App Hawk is an AI-based auditing and reporting tool designed for auditing applications across Windows devices. It uses a modular architecture to collect, obfuscate, analyze, and report on various system details such as installed applications, their versions, installation methods, and compatibility with winget
. The tool is designed for efficiency, privacy, and scalability.

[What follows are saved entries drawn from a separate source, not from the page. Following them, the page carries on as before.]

(** * ollama-commit: the stream accumulator, the cleanup of the generated
    message, the prompt rendering and the command handler of
    [src/extension.ts], embedded in Rocq.

    JavaScript strings are sequences of UTF-16 code units and are modelled as
    [list N]; a [Buffer] is a list of bytes.  The functions of the JavaScript
    runtime that the extension calls ([Buffer.toString], [split], [trim],
    [substring], [startsWith], [endsWith], [replace], [JSON.parse]) are
    written out with the behaviour the language standard gives them, and the
    extension's own code is translated on top of them. *)

From Stdlib Require Import Strings.Ascii Strings.String Strings.Byte.
From Stdlib Require Import DecimalString.
From Stdlib Require Import List NArith ZArith Lia Bool.
Import ListNotations.

Set Warnings "-register-all".

(* ================================================================== *)
(** ** JavaScript strings and buffers *)
(* ================================================================== *)

Module JS.

Definition jsstring := list N.
Definition Buffer := list byte.

(** Literals.  [txt s] is the JavaScript string with the characters of the
    ASCII literal [s], where a grave accent (code 96) stands for the double
    quote (code 34), so that JSON texts can be written inline. *)
Definition unit_of_ascii (a : ascii) : N :=
  let n := N_of_ascii a in if (n =? 96)%N then 34%N else n.

Definition txt (s : string) : jsstring :=
  map unit_of_ascii (list_ascii_of_string s).

(** [bytes s] is the buffer holding the same ASCII text. *)
Definition byte_of_unit (n : N) : byte :=
  match Byte.of_N n with Some b => b | None => x00 end.

Definition bytes (s : string) : Buffer := map byte_of_unit (txt s).

(** [line s] is that text closed by a newline. *)
Definition line (s : string) : Buffer := bytes s ++ [x0a].

Definition eqb (s t : jsstring) : bool :=
  if list_eq_dec N.eq_dec s t then true else false.

Definition isEmpty (s : jsstring) : bool :=
  match s with [] => true | _ :: _ => false end.

(** *** [Buffer.prototype.toString()]: UTF-8 decoding with replacement *)

(** The decoder of the WHATWG Encoding standard, which Node follows: every
    byte that cannot continue the sequence in progress, and a sequence cut off
    by the end of the buffer, produce U+FFFD. *)
Record Utf8State := {
  needed : N;
  seen : N;
  codePoint : N;
  lower : N;
  upper : N }.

App Hawk is composed of several key components:
-
Collectors: PowerShell agents running on client devices to collect data such as:
- Process logs
- Application installations
- WMI queries
- Registry data
winget
data
-
Processor: This component obfuscates sensitive data like usernames, passwords, IPs, hostnames, and emails before sending it to the AI model for analysis.
-
OpenAI LLM Model: This AI model analyzes the obfuscated data and discovers details about the installed applications, their versions, installation methods, and
winget
compatibility. -
Reporting Module: A Flask-based web application that presents the collected analysis data in HTML reports, indexed by device hostname, with filtering functionality. It also exposes an API to provide consolidated analysis data in JSON format.

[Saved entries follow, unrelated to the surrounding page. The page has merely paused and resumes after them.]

(** What the walk of one [dependencies] object does to [collected] and
    [visited]: it does not throw; [visited] grows by files of the tree and
    then holds every key of the object; every file it adds is closed under
    [calls] up to the root; [collected] grows by exactly the added files
    that are not router-dependent and have a digest, each with the bytes of
    its digest. *)
Lemma collectHashesLoop_spec deps :
  forall (E : StrSet) (c : dict Uint8Array) (V : StrSet),
    graphForest calls rd E deps ->
    (forall e, In e E -> In e V \/ e = root) ->
    exists c' V',
      collectHashesLoop fileContents deps (Ok (c, V)) = Ok (c', V')
      /\ (forall y, In y V -> In y V')
      /\ (forall k, In k (dict_keys deps) -> In k V')
      /\ (forall y, In y V' -> In y V \/ In y (forestPaths deps))
      /\ (forall y, In y V' -> ~ In y V -> forall k, In k (calls y) -> In k V' \/ k = root)
      /\ (forall x, In x (dict_keys c')
                    <-> In x (dict_keys c)
                        \/ (In x V' /\ ~ In x V /\ rd x = false /\ hashed x))
      /\ ((forall x v, In (x, v) c -> goodEntry x v) ->
          forall x v, In (x, v) c' -> goodEntry x v)
      /\ (NoDup (dict_keys c) -> NoDup (dict_keys c')).
Proof.
  induction deps as [|d child rest IHc IHr] using forest_ind; intros E c V Hg HE.
  - exists c, V. split; [reflexivity|].
    split; [auto|]. split; [intros k []|]. split; [auto|].
    split; [intros y Hy Hn; contradiction|].
    split; [|split; auto].
    intros x. split; [auto|]. intros [Hx|[Hx [Hn _]]]; [exact Hx|contradiction].
  - apply graphForest_cons in Hg. destruct Hg as [Hn Hrest].
    destruct (graphNode_children _ _ _ _ _ Hn) as [Hflag [K1 [K2 Hsub]]].
    cbn [fst snd] in Hflag, K1, K2, Hsub.
    rewrite collectHashesLoop_cons.
    destruct (set_has d V) eqn:Ev.
    + apply set_has_In in Ev.
      destruct (IHr E c V Hrest HE) as [c' [V' [E1 [M [K [S [C [KC [VL ND]]]]]]]]].
      exists c', V'. split; [exact E1|].
      split; [exact M|].
      split; [intros k [<-|Hk]; auto|].
      split.
      { intros y Hy. destruct (S y Hy) as [Hv|Hp]; [now left|right].
        rewrite forestPaths_cons. right. apply in_or_app. now right. }
      split; [exact C|]. split; [exact KC|]. split; [exact VL|exact ND].
    + apply set_has_false in Ev.
      rewrite collectOwnHash_spec. cbn [bind].
      set (c1 := match (if routerDependant child then None else buildHash fileContents d) with
                 | Some h => dict_set d (hexPairs h) c
                 | None => c
                 end).
      assert (HE1 : forall e, In e (set_add d E) -> In e (set_add d V) \/ e = root).
      { intros e He. apply set_add_In in He. destruct He as [->|He].
        - left. apply set_add_In. now left.
        - destruct (HE e He) as [Hv|Hr]; [left; apply set_add_In; now right|now right]. }
      destruct (IHc (set_add d E) [] (set_add d V) Hsub HE1)
        as [sub [V2 [E2 [M2 [K2' [S2 [C2 [KC2 [VL2 ND2]]]]]]]]].
      rewrite E2. cbn [bind fst snd].
      assert (HE2 : forall e, In e E -> In e V2 \/ e = root).
      { intros e He. destruct (HE e He) as [Hv|Hr]; [left|now right].
        apply M2, set_add_In. now right. }
      destruct (IHr E (mergeCollected c1 sub) V2 Hrest HE2)
        as [c' [V' [E3 [M3 [K3 [S3 [C3 [KC3 [VL3 ND3]]]]]]]]].
      exists c', V'. split; [exact E3|].
      assert (HdV2 : In d V2) by (apply M2, set_add_In; now left).
      assert (Hc1 : forall x, In x (dict_keys c1)
                              <-> In x (dict_keys c) \/ (x = d /\ rd d = false /\ hashed d)).
      { intros x. subst c1. rewrite Hflag.
        destruct (rd d).
        - split; [auto|]. intros [Hx|[_ [Hx _]]]; [exact Hx|discriminate].
        - destruct (buildHash fileContents d) as [h|] eqn:Eh.
          + rewrite dict_keys_set. split.
            * intros [->|Hx]; [right; repeat split; discriminate|now left].
            * intros [Hx|[-> _]]; [now right|now left].
          + split; [auto|]. intros [Hx|[_ [_ Hx]]]; [exact Hx|]. now contradiction Hx. }
      split; [|split; [|split; [|split; [|split; [|split]]]]].
      * intros y Hy. apply M3, M2, set_add_In. now right.
      * intros k [<-|Hk]; [now apply M3|now apply K3].
      * intros y Hy. rewrite forestPaths_cons. cbn [In]. rewrite in_app_iff.
        destruct (S3 y Hy) as [Hy2|Hp]; [|auto].
        destruct (S2 y Hy2) as [Hy1|Hp]; [|auto].
        apply set_add_In in Hy1. destruct Hy1 as [->|Hv]; auto.
      * intros y Hy Hny k Hk.
        destruct (in_dec string_dec y V2) as [Hy2|Hny2]; [|now apply (C3 y Hy Hny2 k)].
        destruct (in_dec string_dec y (set_add d V)) as [Hy1|Hny1].
        -- apply set_add_In in Hy1. destruct Hy1 as [->|Hv]; [|contradiction].
           destruct (K2 k Hk) as [Hkey|Hvis].
           ++ left. now apply M3, K2'.
           ++ apply set_add_In in Hvis. destruct Hvis as [->|He].
              ** left. now apply M3.
              ** destruct (HE k He) as [Hv|Hr]; [left|now right].
                 apply M3, M2, set_add_In. now right.
        -- destruct (C2 y Hy2 Hny1 k Hk) as [Hv|Hr]; [left; now apply M3|now right].
      * intros x. rewrite KC3, mergeCollected_keys, Hc1, KC2. cbn [dict_keys map In].
        split.
        -- intros [[[Hx|[-> [Hr Hh]]]|[[]|[Hx2 [Hn1 [Hr Hh]]]]]|[Hx3 [Hn2 [Hr Hh]]]].
           ++ now left.
           ++ right. repeat split; auto.
           ++ right. repeat split; auto.
              intros Hv. apply Hn1, set_add_In. now right.
           ++ right. repeat split; auto.
              intros Hv. apply Hn2, M2, set_add_In. now right.
        -- intros [Hx|[Hx3 [Hnv [Hr Hh]]]]; [now left; left; left|].
           destruct (in_dec string_dec x V2) as [Hx2|Hn2]; [|right; auto].
           left. destruct (in_dec string_dec x (set_add d V)) as [Hx1|Hn1].
           ++ apply set_add_In in Hx1. destruct Hx1 as [->|Hv]; [|contradiction].
              left. right. auto.
           ++ right. right. auto.
      * intros Hgood. apply VL3.
        apply mergeCollected_values.
        -- subst c1. destruct (routerDependant child); [exact Hgood|].
           destruct (buildHash fileContents d) as [h|] eqn:Eh; [|exact Hgood].
           apply dict_set_values; [|exact Hgood].
           unfold hashBytes. rewrite Eh. split; [reflexivity|discriminate].
        -- apply VL2. intros x v [].
      * intros Hnd. apply ND3, mergeCollected_NoDup.
        subst c1. destruct (routerDependant child); [exact Hnd|].
        destruct (buildHash fileContents d); [now apply dict_set_NoDup|exact Hnd].
Qed.
End CollectFacts.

- AI-Powered App Analysis: Utilizes OpenAI's LLM for analyzing application data, including detection of installed apps, versions, and installation sources.
- Data Obfuscation: Ensures privacy and security by obfuscating sensitive information before processing.

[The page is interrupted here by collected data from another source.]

(** [links.erase( first ); links.erase( second - 1 )] removes the links at
    the two positions, whichever is the smaller. *)
Lemma erase_two_links_ok s a b pa pb :
  a ≠ b → links_ s !! a = Some pa → links_ s !! b = Some pb →
  erase_two_links (minmax_value a b) s
  = Ok tt (set_hl (λ h, delete pb (delete pa h))
             (set_links (λ v, delete (a `max` b - 1) (delete (a `min` b) v)) s)).
Proof.
  intros Hab Ha Hb. unfold erase_two_links, minmax_value. cbn [fst snd].
  destruct (decide (a < b)) as [Hlt|Hge].
  - rewrite Nat.min_l, Nat.max_r by lia.
    mstep. destruct b as [|b]; [lia|].
    assert (delete a (links_ s) !! b = Some pb) as Hb'
      by (rewrite list_lookup_delete_ge by lia; done).
    replace (S b - 1) with b by lia. by prim_run.
  - rewrite Nat.min_r, Nat.max_l by lia.
    mstep. destruct a as [|a]; [lia|].
    assert (delete b (links_ s) !! a = Some pa) as Ha'
      by (rewrite list_lookup_delete_ge by lia; done).
    replace (S a - 1) with a by lia. rewrite (delete_delete _ pb pa). by prim_run.
Qed.

End ReindexVectors.

Section IndexedVectors.
Context {A : Type}.
Variable set_idx : nat → A → A.
Variable idx : A → nat.
Hypothesis idx_set : ∀ j a, idx (set_idx j a) = j.

Lemma indexed_in_NoDup v (h : gmap ptr A) : indexed_in idx v h → NoDup v.
Proof using Type.
  intros Hi. apply NoDup_alt. intros i j p Hp Hq.
  destruct (Hi i p Hp) as (a & Ha & <-). destruct (Hi j p Hq) as (a' & Ha' & <-).
  congruence.
Qed.

(** A vector [v'] that agrees with the indexed vector [v] before position
    [i] and holds elements of [v] whose indices were not touched is indexed
    after the fix-up loop from [i]. *)
Lemma indexed_reindex_sub v v' (h h' : gmap ptr A) i :
  indexed_in idx v h → NoDup v' →
  (∀ j, j < i → v' !! j = v !! j) →
  (∀ q, q ∈ v' → ∃ a', h' !! q = Some a' ∧ idx <$> h !! q = Some (idx a')) →
  indexed_in idx v' (reindex_pure set_idx v' i (length v' - i) h').
Proof using idx_set.
  intros Hi Hnd Hlow Hsub. apply (reindex_pure_indexed set_idx idx idx_set); [done| |].
  - intros q Hq. destruct (Hsub q Hq) as (a' & -> & _). eauto.
  - intros j q Hj Hq. rewrite (Hlow j Hj) in Hq.
    destruct (Hi j q Hq) as (a & Ha & Hia).
    destruct (Hsub q) as (a' & Ha' & Hidx).
    { apply list_elem_of_lookup. exists j. by rewrite Hlow. }
    rewrite Ha' . cbn. rewrite Ha in Hidx. cbn in Hidx. congruence.
Qed.

Lemma indexed_after_erase v (h : gmap ptr A) i p :
  indexed_in idx v h → v !! i = Some p →
  indexed_in idx (delete i v)
    (reindex_pure set_idx (delete i v) i (length (delete i v) - i) (delete p h)).
Proof using idx_set.
  intros Hi Hp. pose proof (indexed_in_NoDup v h Hi) as Hnd.
  apply (indexed_reindex_sub v _ h); [done| | |].
  - eapply sublist_NoDup; [exact Hnd|apply sublist_delete].
  - intros j Hj. by apply list_lookup_delete_lt.
  - intros q Hq. apply list_elem_of_lookup in Hq as [j Hj].
    assert (∃ j', v !! j' = Some q ∧ j' ≠ i) as (j' & Hj' & Hne).
    { destruct (decide (j < i)).
      - exists j. rewrite list_lookup_delete_lt in Hj by done. split; [done|lia].
      - exists (S j). rewrite list_lookup_delete_ge in Hj by lia. split; [done|lia]. }
    destruct (Hi j' q Hj') as (a & Ha & Hia).
    assert (q ≠ p) by (intros ->; apply Hne; by eapply NoDup_lookup).
    exists a. rewrite lookup_delete_ne by done. split; [done|]. by rewrite Ha.
Qed.


Lemma erased_once v (h : gmap ptr A) i p :
  indexed_in idx v h → v !! i = Some p →
  i ≤ length (delete i v) ∧ S (length (delete i v)) = length v ∧
  (∀ q, q ∈ delete i v ↔ q ∈ v ∧ q ≠ p).
Proof using Type.
  intros Hi Hp. pose proof (indexed_in_NoDup v h Hi) as Hnd.
  pose proof (lookup_lt_Some _ _ _ Hp) as Hlt.
  rewrite length_delete by eauto. split; [lia|]. split; [lia|].
  intros q. split.
  - intros Hq. split; [by eapply list_elem_of_delete_inv|].
    apply list_elem_of_lookup in Hq as [j Hj]. intros ->.
    destruct (decide (j < i)).
    + rewrite list_lookup_delete_lt in Hj by done.
      assert (j = i) by by eapply NoDup_lookup. lia.
    + rewrite list_lookup_delete_ge in Hj by lia.
      assert (S j = i) by by eapply NoDup_lookup. lia.
  - intros [Hq Hne]. apply list_elem_of_lookup in Hq as [j Hj].
    apply list_elem_of_lookup. destruct (decide (j < i)).
    + exists j. by rewrite list_lookup_delete_lt.
    + destruct j as [|j]; [assert (i = 0) by lia; congruence|].
      exists j. rewrite list_lookup_delete_ge; [done|].
      assert (S j ≠ i) by congruence. lia.
Qed.

Lemma erased_twice v (h : gmap ptr A) a b pa pb :
  indexed_in idx v h → a ≠ b → v !! a = Some pa → v !! b = Some pb →
  let v2 := delete (a `max` b - 1) (delete (a `min` b) v) in
  NoDup v2 ∧ a `min` b ≤ length v2 ∧ S (S (length v2)) = length v ∧
  (∀ j, j < a `min` b → v2 !! j = v !! j) ∧
  (∀ q, q ∈ v2 ↔ q ∈ v ∧ q ≠ pa ∧ q ≠ pb).
Proof using Type.
  intros Hi Hab Ha Hb v2.
  pose proof (indexed_in_NoDup v h Hi) as Hnd.
  assert (∀ lo hi plo phi, lo < hi → v !! lo = Some plo → v !! hi = Some phi →
    let w := delete (hi - 1) (delete lo v) in
    NoDup w ∧ lo ≤ length w ∧ S (S (length w)) = length v ∧
    (∀ j, j < lo → w !! j = v !! j) ∧
    (∀ q, q ∈ w ↔ q ∈ v ∧ q ≠ plo ∧ q ≠ phi)) as Hgen.
  { intros lo hi plo phi Hlh Hlo Hhi w.
    destruct (erased_once v h lo plo Hi Hlo) as (Hl1 & Hl2 & Hm1).
    assert (delete lo v !! (hi - 1) = Some phi) as Hhi'.
    { rewrite list_lookup_delete_ge by lia. by replace (S (hi - 1)) with hi by lia. }
    assert (NoDup (delete lo v)) as Hnd1
      by (eapply sublist_NoDup; [exact Hnd|apply sublist_delete]).
    pose proof (lookup_lt_Some _ _ _ Hhi') as Hlt'.
    split; [eapply sublist_NoDup; [exact Hnd1|apply sublist_delete]|].
    subst w. rewrite length_delete by eauto.
    split; [lia|]. split; [lia|]. split.
    - intros j Hj. rewrite list_lookup_delete_lt by lia.
      by rewrite list_lookup_delete_lt.
    - intros q. split.
      + intros Hq.
        assert (q ∈ delete lo v ∧ q ≠ phi) as [Hq1 Hq2].
        { split; [by eapply list_elem_of_delete_inv|].
          apply list_elem_of_lookup in Hq as [j Hj]. intros ->.
          destruct (decide (j < hi - 1)).
          - rewrite list_lookup_delete_lt in Hj by done.
            assert (j = hi - 1) by by eapply NoDup_lookup. lia.
          - rewrite list_lookup_delete_ge in Hj by lia.
            assert (S j = hi - 1) by by eapply NoDup_lookup. lia. }
        apply Hm1 in Hq1 as [? ?]. done.
      + intros (Hq & Hn1 & Hn2).
        assert (q ∈ delete lo v) as Hq1 by by apply Hm1.
        apply list_elem_of_lookup in Hq1 as [j Hj].
        apply list_elem_of_lookup. destruct (decide (j < hi - 1)).
        * exists j. by rewrite list_lookup_delete_lt.
        * destruct j as [|j]; [assert (hi - 1 = 0) by lia; congruence|].
          exists j. rewrite list_lookup_delete_ge; [done|].
          assert (S j ≠ hi - 1) by congruence. lia. }
  subst v2. destruct (decide (a < b)) as [Hlt|Hge].
  - rewrite Nat.min_l, Nat.max_r by lia. by apply Hgen.
  - rewrite Nat.min_r, Nat.max_l by lia.
    destruct (Hgen b a pb pa) as (? & ? & ? & ? & Hm); [lia|done|done|].
    repeat (split; [done|]). intros q. rewrite Hm. tauto.
Qed.

End IndexedVectors.

Section DeleteLeaf.
Context {ND ED : Type} {PN : Payload ND} {PE : Payload ED}.
Implicit Types s : State ND ED.

Lemma indexed_live {A} (idx : A → nat) v (h : gmap ptr A) :
  indexed_in idx v h → ∀ p, p ∈ v → is_Some (h !! p).
Proof.
  intros Hi p Hp. apply list_elem_of_lookup in Hp as [i Hp].
  destruct (Hi i p Hp) as (a & Ha & _). eauto.
Qed.

(** An element of a chain whose [next] is itself is the link the chain
    stops at. *)
Lemma chain_self_loop h stop rest : ∀ cur p lp,
  chain h cur rest stop → p ∈ cur :: rest →
  h !! p = Some lp → l_next lp = p → p = stop.
Proof.
  induction rest as [|y rest IH]; intros cur p lp Hc Hp Hlp Hn.
  - apply list_elem_of_singleton in Hp as ->.
    destruct Hc as (l & Hl & Hnx). congruence.
  - pose proof (chain_NoDup _ _ _ _ Hc) as Hnd.
    destruct Hc as (l & Hl & Hnx & Hne & Hc).
    apply elem_of_cons in Hp as [->|Hp].
    + apply NoDup_cons in Hnd as [Hnin _]. exfalso. apply Hnin.
      assert (l = lp) as -> by congruence. rewrite <- Hn at 1. rewrite Hnx.
      apply elem_of_cons. by left.
    + by eapply IH.
Qed.

Lemma chain_next_eq h h' stop rest : ∀ cur,
  (∀ p, p ∈ cur :: rest → l_next <$> h' !! p = l_next <$> h !! p) →
  chain h cur rest stop → chain h' cur rest stop.
Proof.
  induction rest as [|y rest IH]; intros cur Heq; cbn [chain].
  - intros (l & Hl & Hn).
    specialize (Heq cur ltac:(apply elem_of_cons; by left)). rewrite Hl in Heq.
    destruct (h' !! cur) as [l'|]; [|done]. cbn in Heq. exists l'. split; [done|congruence].
  - intros (l & Hl & Hn & Hne & Hc).
    pose proof (Heq cur ltac:(apply elem_of_cons; by left)) as Hcur. rewrite Hl in Hcur.
    destruct (h' !! cur) as [l'|]; [|done]. cbn in Hcur. exists l'.
    split; [done|]. split; [congruence|]. split; [done|].
    apply IH; [|done]. intros p Hp. apply Heq. apply elem_of_cons. by right.
Qed.

(** What the store [node_removed] is like, whatever the rewiring before the
    erasures was, as long as it kept every stored index. *)
Lemma node_removed_props s n x E erec p1 p2 r1 r2 hl1 he1 rl :
  links_indexed s → nodes_indexed s → edges_indexed s →
  hn s !! n = Some x → nodes_ s !! n_index x = Some n →
  he s !! E = Some erec → edges_ s !! e_index erec = Some E →
  hl s !! p1 = Some r1 → links_ s !! l_index r1 = Some p1 →
  hl s !! p2 = Some r2 → links_ s !! l_index r2 = Some p2 →
  p1 ≠ p2 →
  (∀ q, l_index <$> hl1 !! q = l_index <$> hl s !! q) →
  (∀ q, e_index <$> he1 !! q = e_index <$> he s !! q) →
  rl ∈ links_ s → rl ≠ p1 → rl ≠ p2 →
  ∃ j,
    let s' := node_removed s n (n_index x) E (e_index erec) p1 p2 (l_index r1) (l_index r2)
                hl1 he1 j in
    (∃ lrf, hl s' !! rl = Some lrf ∧ l_index lrf = j) ∧
    links_ s' !! j = Some rl ∧
    S (length (nodes_ s')) = length (nodes_ s) ∧
    S (length (edges_ s')) = length (edges_ s) ∧
    S (S (length (links_ s'))) = length (links_ s) ∧
    links_indexed s' ∧ nodes_indexed s' ∧ edges_indexed s' ∧
    hn s' !! n = None ∧ he s' !! E = None ∧ hl s' !! p1 = None ∧ hl s' !! p2 = None ∧
    (∀ q, q ∈ links_ s' ↔ q ∈ links_ s ∧ q ≠ p1 ∧ q ≠ p2) ∧
    (∀ q, q ∈ nodes_ s' ↔ q ∈ nodes_ s ∧ q ≠ n) ∧
    (∀ q, q ∈ edges_ s' ↔ q ∈ edges_ s ∧ q ≠ E).
Proof.
  intros Hil Hin Hie Hn Hnb He Heb Hp1 Hb1 Hp2 Hb2 Hne Hli Hei Hroot Hr1 Hr2.
  assert (indexed_in e_index (edges_ s) (he s)) as Hie' by exact Hie.
  assert (indexed_in n_index (nodes_ s) (hn s)) as Hin' by exact Hin.
  assert (indexed_in l_index (links_ s) (hl s)) as Hil' by exact Hil.
  assert (l_index r1 ≠ l_index r2) as Hidx by (intros E'; congruence).
  destruct (erased_once e_index _ _ _ _ Hie' Heb) as (Hle1 & Hle2 & Hme).
  destruct (erased_once n_index _ _ _ _ Hin' Hnb) as (Hln1 & Hln2 & Hmn).
  destruct (erased_twice l_index _ _ _ _ p1 p2 Hil' Hidx Hb1 Hb2)
    as (Hnd2 & Hll1 & Hll2 & Hlow2 & Hm2).
  cbv zeta in Hnd2, Hll1, Hll2, Hlow2, Hm2.
  assert (∀ q, q ∈ delete (l_index r1 `max` l_index r2 - 1)
                     (delete (l_index r1 `min` l_index r2) (links_ s)) →
    ∃ a', delete p2 (delete p1 hl1) !! q = Some a' ∧
          l_index <$> hl s !! q = Some (l_index a')) as Hsub.
  { intros q Hq. apply Hm2 in Hq as (Hq & Hq1 & Hq2).
    rewrite !lookup_delete_ne by done.
    destruct (indexed_live _ _ _ Hil' q Hq) as [a Ha'].
    pose proof (Hli q) as Hq'. rewrite Ha' in Hq' |- *.
    destruct (hl1 !! q) as [a'|]; [|done]. cbn in Hq'. exists a'. split; [done|].
    cbn. congruence. }
  assert (∀ q, q ∈ delete (e_index erec) (edges_ s) →
    ∃ a', delete E he1 !! q = Some a' ∧
          e_index <$> he s !! q = Some (e_index a')) as Hsube.
  { intros q Hq. apply Hme in Hq as (Hq & Hq1).
    rewrite lookup_delete_ne by done.
    destruct (indexed_live _ _ _ Hie' q Hq) as [a Ha'].
    pose proof (Hei q) as Hq'. rewrite Ha' in Hq' |- *.
    destruct (he1 !! q) as [a'|]; [|done]. cbn in Hq'. exists a'. split; [done|].
    cbn. congruence. }
  pose proof (indexed_reindex_sub set_lindex l_index (λ _ _, eq_refl) _ _ _ _ _
                Hil' Hnd2 Hlow2 Hsub) as Hilf.
  pose proof (indexed_after_erase set_nindex n_index (λ _ _, eq_refl) _ _ _ _ Hin' Hnb)
    as Hinf.
  assert (NoDup (delete (e_index erec) (edges_ s))) as Hnde.
  { eapply sublist_NoDup; [exact (indexed_in_NoDup e_index _ _ Hie')|apply sublist_delete]. }
  pose proof (indexed_reindex_sub set_eindex e_index (λ _ _, eq_refl) _ _ _ _
                (e_index erec) Hie' Hnde
                (λ j Hj, list_lookup_delete_lt _ _ _ Hj) Hsube) as Hief.
  assert (rl ∈ delete (l_index r1 `max` l_index r2 - 1)
                 (delete (l_index r1 `min` l_index r2) (links_ s))) as Hrl2.
  { by apply Hm2. }
  apply list_elem_of_lookup in Hrl2 as [j Hj].
  destruct (Hilf j rl Hj) as (lrf & Hlrf & Hlrfi).
  exists j. cbv zeta. unfold node_removed.
  cbn [links_ nodes_ edges_ root_link_index_ hl hn he].
  split; [by exists lrf|]. split; [done|].
  split; [done|]. split; [done|]. split; [done|].
  split; [exact Hilf|]. split; [exact Hinf|]. split; [exact Hief|].
  split.
  { apply eq_None_not_Some. rewrite reindex_pure_is_Some.
    rewrite lookup_delete_eq. by intros [? ?]. }
  split.
  { apply eq_None_not_Some. rewrite reindex_pure_is_Some.
    rewrite lookup_delete_eq. by intros [? ?]. }
  split.
  { apply eq_None_not_Some. rewrite reindex_pure_is_Some.
    rewrite lookup_delete_ne, lookup_delete_eq by done. by intros [? ?]. }
  split.
  { apply eq_None_not_Some. rewrite reindex_pure_is_Some.
    rewrite lookup_delete_eq. by intros [? ?]. }
  done.
Qed.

- HTML and CSV Reports: Generates per-device reports in HTML format and consolidated analysis in CSV files.
- Flask Reporting App: Provides a user-friendly interface to view and filter reports by device hostname.
- API Access: Exposes an API endpoint to retrieve analysis data in JSON format.
- Environment Variables: Uses environment variables for configuring the base directory, LLM model name, and OpenAI API key.
PowerShell agents that collect data from client devices across the following sources:
- Process logs
- Application installations
- WMI queries
- Windows Registry
winget
data
The processor obfuscates sensitive data such as:
- Usernames
- IP addresses
- Hostnames
- Passwords
- Emails
Once obfuscated, the data is sent to the OpenAI LLM Model for analysis.
- Analyzes the collected data to identify:
- Installed apps
- App versions
- Installation methods (e.g., winget, manual installation)
winget
compatibility
- Sends the processed data back to the processor over HTTP.
- Web Interface: A Flask application for viewing indexed and filtered reports in HTML format.
- API Endpoint: Provides consolidated output data as JSON for integration with other systems.
- Python 3.x
- PowerShell (for running collectors on Windows devices)
- OpenAI API key
- Required environment variables set for:
- Base directory
- LLM model name
- OpenAI API key
Make sure to set the following environment variables before running the tool:
BASE_DIRECTORY
: The base directory for all components.LLM_MODEL_NAME
: The name of the OpenAI model to be used for analysis.OPENAI_API_KEY
: Your OpenAI API key for accessing the LLM model.
-
Clone the repository:
git clone https://github.com/your-username/app-hawk.git cd app-hawk
-
Install dependencies:
pip install -r requirements.txt
-
Set the necessary environment variables:
export BASE_DIRECTORY=/path/to/base/directory export LLM_MODEL_NAME="gpt-3.5-turbo" # Example model name export OPENAI_API_KEY="your-openai-api-key"
-
Start the reporting server:
python app_hawk_reporting.py
-
Run the Collectors on your client devices to start collecting data.
-
Once data is collected, the Processor component will obfuscate and send the data for analysis by the OpenAI LLM model.
-
After processing, access the reports through the Flask-based web interface or via the API endpoint.
-
Web Interface: Access the reports via the Flask app, which will display indexed reports. You can filter by hostname to view device-specific data.
-
API Access: Retrieve consolidated analysis data in JSON format by querying the API endpoint:
GET http://localhost:5000/api/analysis
- CSV Output: The Processor generates a CSV file containing a summary of the analysis, including installed apps, versions, installation sources, and compatibility with
winget
. - HTML Output: For each device, an HTML file is generated with a detailed summary of the analysis, including a table of installed applications, their versions, and installation methods.
App Hawk is licensed under the GYL Open Source License. See the LICENSE file for more information.
We welcome contributions to improve App Hawk! If you would like to contribute, please fork the repository, create a branch, and submit a pull request. Make sure to follow our contribution guidelines.
For any inquiries or support, feel free to open an issue in the GitHub repository or contact us at [email protected]
We hope App Hawk helps you streamline your Windows device auditing and reporting process, all while maintaining the privacy and security of your sensitive data.
This `README.md` file covers installation, usage, components, and features, with a professional and clear structure. It also includes licensing information, contact details, and contribution guidelines, making it suitable for public GitHub repositories.